La présente invention concerne une variété de procédés et d'appareils servant à transmettre des signaux d'accusé de réception (par exemple, des signaux ACK/NACK) dans un système d'accès sans fil. Selon le premier mode de réalisation de la présente invention, un procédé servant à transmettre des informations ACK/NACK (accusé de réception/accusé de réception négatif) dans un système d'accès sans fil comprend les étapes consistant à : sélectionner un canal de commande de liaison montante physique (PUCCH) pour transmettre des informations ACK/NACK provenant d'un ou de plusieurs PUCCH mappés sur un premier sous-espace d'informations (par ex., le sous-espace d'informations P); mapper un second sous-espace d'informations (par ex., le sous-espace d'informations Q) sur un symbole de commande pour transmettre les informations ACK/NACK contenues dans le PUCCH sélectionné; et mapper les informations ACK/NACK sur le PUCCH sélectionné et transmettre les informations ACK/NACK à une station de base.
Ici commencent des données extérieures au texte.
Lemma remove_first_splits payment l :
  match remove_first (is_resolved (λ id, TransferId_fmt (per_receive_transfer_id id)) (p_id payment)) l with
  | Some (p, rest) => ∃ l1 l2, l = l1 ++ p :: l2 ∧ rest = l1 ++ l2 ∧ Forall (not ∘ awaits payment) l1 ∧ awaits payment p
  | None => Forall (not ∘ awaits payment) l
  end.
Proof.
  induction l as [|p l IH]; [constructor|]. simpl. pose proof (is_resolved_awaits payment p) as Hp.
  destruct (is_resolved _ _ p); [exists [], l; split_and!; naive_solver|].
  assert (¬ awaits payment p) as Hno by naive_solver.
  destruct (remove_first _ l) as [[x rest]|]; [|by constructor].
  destruct IH as (l1 & l2 & -> & -> & Hl & Hx). exists (p :: l1), l2. split_and!; [done..|by constructor|done].
Qed.

(** C13: a payment that succeeded is never overlooked by the middleware, whatever other tasks do
    meanwhile. If a conversion in the queue waits for it, the first one leaves the queue and the
    worker is woken. Otherwise, exactly when the payment was received, not as a token and not
    within a conversion, a token is active and its minimum is known and reached, its own
    conversion is in the queue and its event says that it is pending; in all other cases the
    conversion of the balance (or of a token given up) is pending. When no other task changes
    the state during the calls, nothing but the conversion that waited leaves the queue. *)
Theorem succeeded_payment_handled {lg : Log W ConversionEvent} payment w w' r :
  process_succeeded config payment w = (w', r) →
  ∃ payment', r = Ok payment' ∧ payment_handled payment payment' w w' ∧
    (NoOtherTask →
       (S (length (q_per_receive (queue (sb w')))) = length (q_per_receive (queue (sb w))) ∧
        sublist (q_per_receive (queue (sb w'))) (q_per_receive (queue (sb w)))) ∨
       sublist (q_per_receive (queue (sb w))) (q_per_receive (queue (sb w')))).
Proof using law.
  intros H. assert (∃ payment', r = Ok payment' ∧ payment_handled payment payment' w w') as (payment' & Hr & Hp).
  2: { exists payment'. split_and!; [done..|]. intros cl. by eapply process_succeeded_alone. }
  unfold process_succeeded in H. unfold se_bind at 1, on_queue at 1 in H. unfold payment_handled.
  destruct (queue_stored w) as [w0 stored]. unfold resolve_by_conversion_payment in H. cbn [fst snd].
  pose proof (remove_first_splits payment (q_per_receive (queue (sb w0)))) as Hsplit.
  destruct (remove_first _ (q_per_receive (queue (sb w0)))) as [[p rest]|].
  { destruct Hsplit as (l1 & l2 & Hl & -> & Hl1 & Hp). injection H as <- <-. exists payment. split; [done|]. left.
    split; [done|]. exists l1, p, l2. unfold modify. by rewrite state_put. }
  set (w1 := modify (set_queue (queue (sb w0))) w0) in H. unfold se_bind at 1 in H.
  destruct (should_trigger_iff payment w1) as (w2 & b & Htrigger & Hb). rewrite Htrigger in H.
  destruct b.
  - unfold se_bind at 1, mark, se_try in H.
    destruct (insert_payment_metadata _ _ w2) as [w3 x]. unfold se_ret at 1 in H.
    unfold se_bind in H. destruct (clock_secs w3) as [w4 now].
    destruct (on_queue_state (E := ()) (λ stored q, (push_per_receive now stored (p_id payment) q, ())) w4)
      as (w5 & Hpush & Hw5). rewrite Hpush in H. injection H as <- <-.
    eexists. split; [done|]. right. split; [done|]. exists w1. split; [done|]. left. rewrite Hw5.
    split_and!; [by apply Hb|done|]. cbn [queue set_queue fst]. apply push_per_receive_in.
  - unfold se_bind, push_auto, change in H. injection H as <- <-. exists payment. split; [done|]. right.
    split; [done|]. exists w1. split; [done|]. right. split_and!; [intros Hw%Hb; done|done|].
    unfold modify. rewrite state_put. cbn [queue set_queue]. unfold push_auto_convert.
    by destruct (q_pending (queue (sb w2))) eqn:Hq; rewrite ?Hq.
Qed.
Dans la présente, les informations ACK/NACK peuvent être mappées sur le premier sous-espace d'informations et sur le second sous-espace d'informations, respectivement, en fonction de la fiabilité des informations ACK/NACK.
PCT/KR2010/002512 2009-04-21 2010-04-21 Procédé et appareil servant à transmettre des informations ack/nack WO2010123286A2 (fr)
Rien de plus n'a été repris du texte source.